In determining this question his Honour cited the established principle that the court ought to grant leave to enforce a determination of an adjudicator as a judgment of the court, unless it is satisfied that a valid reason exists to refuse a grant of leave.8

In refusing leave, his Honour found that the payment of $45 million under the deed was a payment on account by Samsung to LORAC in respect of Samsung’s liability to make a termination payment under cl 39A.2(a), and that Samsung had already made the payment which would have been required under the first and second adjudications (if those determinations were validly made).9 In those circumstances, his Honour refused to exercise his discretion to grant leave to enforce the determinations as a judgment.

What does this mean?

The decision provides helpful guidance on when a payment dispute arises under the Act. Contracting parties should be aware that a payment dispute, for the purposes of the Act, may arise irrespective of whether the liability for payment under the relevant contract has arisen at the point in time that the payment claim is issued. Focus is instead placed on whether the payment claim is wholly or in part in dispute.
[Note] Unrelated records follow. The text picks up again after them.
(* ===== verification/RilReader.v ===== *)
(** * What runs on the reader thread, and sending AT commands

    fw100-ril-gps.c, and of fw100-ril.c the radio state, the handler of
    unsolicited lines and the callbacks of the AT channel.  A handler that sends
    a command waits while the reader thread works; [at_send] runs the callbacks
    the channel reports between the command and its result. *)

From S2P Require Import Prelude CString AtTok AtReader AtChannel RilBase RilLogic.

Open Scope Z_scope.

Definition GPS_PROPERTY_NAME : string := "ril.gps.port".
Definition RIL_GPS_FIFOPATH : string := "/opt/fusion/gpsfifo".

Section reader.
Context {S P : Type} `{AtPort S} `{Platform P}.
Abbreviation W := (World S P).
Abbreviation M := (M S P).

(** ** fw100-ril-gps.c *)

Definition rilWriteGPSFifo (file gpsinfo : string) : M Z :=
  c ← get_ctx;
  rc ← (if gpsFifoFD c <=? 0 then
          rc ← sys (SysMkfifo file);
          fd ← sys (SysOpenFifo file);
          put_ctx (set_gpsFifoFD fd);;
          mret rc
        else mret 0);
  c ← get_ctx;
  if gpsFifoFD c <=? 0 then mret rc
  else
    numw ← sys (SysWrite (gpsFifoFD c) gpsinfo);
    _ ← sys (SysWrite (gpsFifoFD c) (String LF ""));
    if numw <? 0 then
      _ ← sys (SysClose (gpsFifoFD c));
      put_ctx (set_gpsFifoFD 0);;
      mret (-1)
    else mret rc.
(* ===== verification/RilUtils.v ===== *)
(** * fw100-ril-utils.c: upper case, activation, control and status files *)

From S2P Require Import Prelude CString AtTok AtReader AtChannel RilBase RilLogic RilReader.

Open Scope Z_scope.

Definition RIL_CONTROL_FILEPATH : string := "/opt/fusion/fwril-control.txt".
Definition RIL_STATUS_FILEPATH : string := "/opt/fusion/fwril-status.txt".

(** ** strToUpper *)

Fixpoint upper_loop (s : string) (len max : Z) : string :=
  match s with
  | EmptyString => EmptyString
  | String c s' => String (toupper c) (if max <? len + 1 then s' else upper_loop s' (len + 1) max)
  end.

Definition strToUpper (s : string) (max : Z) : string := upper_loop s 0 max.

(** [strToUpper(a, strlen(a))] on the string in an array. *)
Definition array_to_upper (m : string) (a : carray) : carray :=
  list_ascii_of_string (strToUpper m (strlen m)) ++ drop (String.length m) a.

(** ** The control file *)

(** What successive [fgets] with an [n]-byte buffer read; [room] is what the
    current line may still take. *)
Fixpoint fgets_all (n room : nat) (s : string) {struct s} : list string :=
  match s with
  | EmptyString => []
  | String c s' =>
      if (room <=? 1)%nat || Ascii.eqb c LF then String c "" :: fgets_all n (n - 1) s'
      else match fgets_all n (room - 1) s' with
           | l :: ls => String c l :: ls
           | [] => [String c ""]
           end
  end.

Definition fgets_lines (n : nat) (s : string) : list string := fgets_all n (n - 1) s.

(** The value of a yes/no preference: 0, 1, or 2 when both spellings occur. *)
Definition yes_no (buf : string) : Z :=
  (if strstr buf "Yes" then 1 else 0) + (if strstr buf "yes" then 1 else 0).

Definition control_line (buf : string) (c : Ctx) : Ctx :=
  let c := if strstr buf "DataCallIsAutomatic" then set_dataCallIsAutomatic (yes_no buf) c else c in
  if strstr buf "AutoActivate" then set_moduleAutoActivate (yes_no buf) c else c.

(** The lines of the status file. *)
Definition status_lines (s_meid s_mdn s_carrier : string) (c : Ctx) : list string :=
  let state := if moduleIsActivated c =? 0 then "No"
               else if moduleIsActivated c =? 1 then "Yes" else "Fail" in
  ["MEID=" +:+ s_meid; "MDN=" +:+ s_mdn; "Carrier=" +:+ s_carrier;
   "ModuleIsActivated=" +:+ state;
   "DataCallIsAutomatic=" +:+ (if dataCallIsAutomatic c =? 0 then "No" else "Yes")] ++
  (if inDataCall c =? 0 then ["InDataCall=No"]
   else ["InDataCall=Yes"; "LocalIP=" +:+ dataCallLocalIP c]).

Section utils.
Context {S P : Type} `{AtPort S} `{Platform P}.
Abbreviation M := (M S P).

Definition rilReadControl (file : string) : M Z :=
  f ← lift (pl_read_file file);
  match f with
  | None => mret (-1)
  | Some content =>
      put_ctx (λ c, foldl (λ c buf, control_line buf c) c (fgets_lines 128 content));;
      mret 0
  end.

(** ** The status file *)

Definition rilWriteStatus (file : string) : M Z :=
  f ← sys (SysFopenWrite file);
  if f <? 0 then mret (-1)
  else
    c ← get_ctx;
    s_meid ← read_array (meid c);
    s_mdn ← read_array (mdn c);
    s_carrier ← read_array (carrier c);
    _ ← sys (SysWriteFile file (status_lines s_meid s_mdn s_carrier c));
    _ ← sys (SysSystem ("chmod 666 " +:+ file));
    mret 0.

(** ** Activation *)

(** [strncpy(ctx->mdn, line+6, sizeof(ctx->mdn))] *)
Definition save_mdn (x : string) : M unit :=
  r ← deref x;
  ln ← first_line x;
  p ← ptr_add (match ln_cur ln with Some s => PHeap (r_block r) s | None => PNull end) 6;
  s ← read_str p;
  put_ctx (set_mdn (strncpy s 32)).

(** [do sleep(1); while ((ctx->otaMsgCnt < 5) && (retry++ < 30))], with [n]
    retries left. *)
Fixpoint wait_ota (n : nat) : M unit :=
  sleep 1;;
  c ← get_ctx;
  if otaMsgCnt c <? 5 then
    match n with O => mret tt | Datatypes.S n' => wait_ota n' end
  else mret tt.

(** The over-the-air activation call; the result is [ret]. *)
Definition otasp_call : M Z :=
  put_ctx (set_otaMsgCnt 0);;
  _ ← at_send_resp "otasp" (KSingle "OK") "AT+CDV=*22899";
  wait_ota 30;;
  c ← get_ctx;
  msg ← read_array (otaMsg c);
  if strstr msg "MSG:8" then
    put_ctx (set_moduleIsActivated 1);;
    err ← at_send_resp "verify" (KSingle "+VMDN:") "AT+VMDN?";
    b ← failed_ne err "verify";
    if (b : bool) then mret (-2) else (save_mdn "verify";; mret 0)
  else mret (-2).

(** The number of attempts is limited. *)
Definition otasp_attempt : M Z :=
  c ← get_ctx;
  when (negb (moduleActivateRetry c =? 0))
    (put_ctx (set_moduleActivateRetry (int32 (moduleActivateRetry c - 1))));;
  c ← get_ctx;
  if moduleActivateRetry c =? 0 then put_ctx (set_moduleIsActivated 2);; mret (-2) else otasp_call.

(** The module has no phone number yet: look at its carrier. *)
Definition activate_carrier : M Z :=
  err ← at_send_resp "carrier" (KSingle "") "AT$QCMIPGETP=0";
  b ← failed_ne err "carrier";
  if (b : bool) then mret (-2)
  else
    ln ← first_line "carrier";
    let line := match ln_cur ln with Some s => s | None => "" end in
    if strstr line "sprint" then mret (-2)
    else if strstr line "vzw" then
      c ← get_ctx;
      if moduleAutoActivate c =? 0 then mret (-2) else otasp_attempt
    else mret (-2).

(** Up to the label [done]. *)
Definition activate_body : M Z :=
  err ← at_send_resp "meid" (KSingle "^MEID:") "AT^MEID";
  b ← failed_ne err "meid";
  if (b : bool) then mret (-1)
  else
    ln ← first_line "meid";
    p ← ptr_add (match ln_cur ln with Some s => PHeap (ln_block ln) s | None => PNull end) 6;
    s ← read_str p;
    put_ctx (set_meid (strncpy s 32));;
    c ← get_ctx;
    m ← read_array (meid c);
    put_ctx (set_meid (array_to_upper m (meid c)));;
    err ← at_send_resp "mdn" (KSingle "+VMDN:") "AT+VMDN?";
    b ← failed_ne err "mdn";
    if (b : bool) then mret (-1)
    else
      ln ← first_line "mdn";
      p ← ptr_add (match ln_cur ln with Some s => PHeap (ln_block ln) s | None => PNull end) 6;
      s ← read_str p;
      if strStartsWith s "000" then activate_carrier
      else
        (put_ctx (set_moduleIsActivated 1);;
         save_mdn "mdn";;
         mret 0).

Definition activateHelper (options : Z) : M Z :=
  frame (
    ret ← activate_body;
    at_response_free "meid";;
    at_response_free "mdn";;
    at_response_free "carrier";;
    at_response_free "otasp";;
    at_response_free "verify";;
    _ ← rilWriteStatus RIL_STATUS_FILEPATH;
    mret ret).
End utils.

(** ** Lemmas *)

Lemma upper_loop_all s len max :
  len + strlen s ≤ max → upper_loop s len max = string_of_list_ascii (toupper <$> list_ascii_of_string s).
Proof.
  unfold strlen. revert len. induction s as [|c s IH]; intros len Hl; simpl in *; [done|].
  destruct (Z.ltb_spec max (len + 1)); [lia|]. by rewrite IH by lia.
Qed.

Section specs.
Context {S P : Type} `{AtPortOk S} `{PlatformOk P} (t : nat).
Abbreviation wps := (wps (S := S) (P := P) t).

Lemma wps_rilWriteStatus file Q E l a : (∀ rc, Q rc l a) → wps (rilWriteStatus file) Q E l a.
Proof.
  intros HQ. unfold rilWriteStatus. apply wps_bind, wps_sys. intros f.
  destruct (f <? 0); [by apply wps_ret|]. apply wps_bind, wps_get_ctx. intros c [Hmeid Hmdn Hcar _ _].
  apply wps_bind, wps_read_array; [done|]. intros s1 _.
  apply wps_bind, wps_read_array; [done|]. intros s2 _.
  apply wps_bind, wps_read_array; [done|]. intros s3 _.
  apply wps_bind, wps_sys. intros _. apply wps_bind, wps_sys. intros _. by apply wps_ret.
Qed.
End specs.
The decision also provides helpful insight into what the courts will consider in determining whether an adjudicator’s decision may be quashed and more specifically what matters may lead to a finding of jurisdictional error.

Undertaking such an exercise will involve identification of the limits of the authority conferred on the adjudicator, and an analysis of the facts to determine whether those limits have been exceeded. Courts in other jurisdictions have found that the incorrect construction of a contractual provision by an adjudicator, who erroneously decides the value of a progress payment, will not necessarily result in jurisdictional error.10 While the present case does not contradict that principle, it does confirm that the incorrect construction of a contractual provision might amount to a jurisdictional error in circumstances where the error gives rise to an inference that the adjudicator has misunderstood the nature or scope of his or her statutory function.11

----------

1 [2015] WASC 237.
2 Section 38 and 39 of the Act.
3 Section 43 of the Act.
4 Laing O’Rourke Australia Construction Pty Ltd v Samsung C & T Corporation [2015] WASC 237 [92].
5 Section 6 of the Act.
6 Laing O’Rourke Australia Construction Pty Ltd v Samsung C & T Corporation [2015] WASC 237 [92].
7 Ibid.
8 Cape Range Electrical Contractors Pty Ltd v Austral Construction Pty Ltd [2012] WASC 304.
9 Laing O’Rourke Australia Construction Pty Ltd v Samsung C & T Corporation [2015] WASC 237 [274 - 276].
10 BM Alliance Coal Operations Pty Ltd v BGC Contracting Pty Ltd [2012] QSC 346 [8], approved in Watpac Construction (Qld) Pty
Ltd v KLM Group Ltd
[2013] QSC 236.
11 Laing O’Rourke Australia Construction Pty Ltd v Samsung C & T Corporation [2015] WASC 237 [218].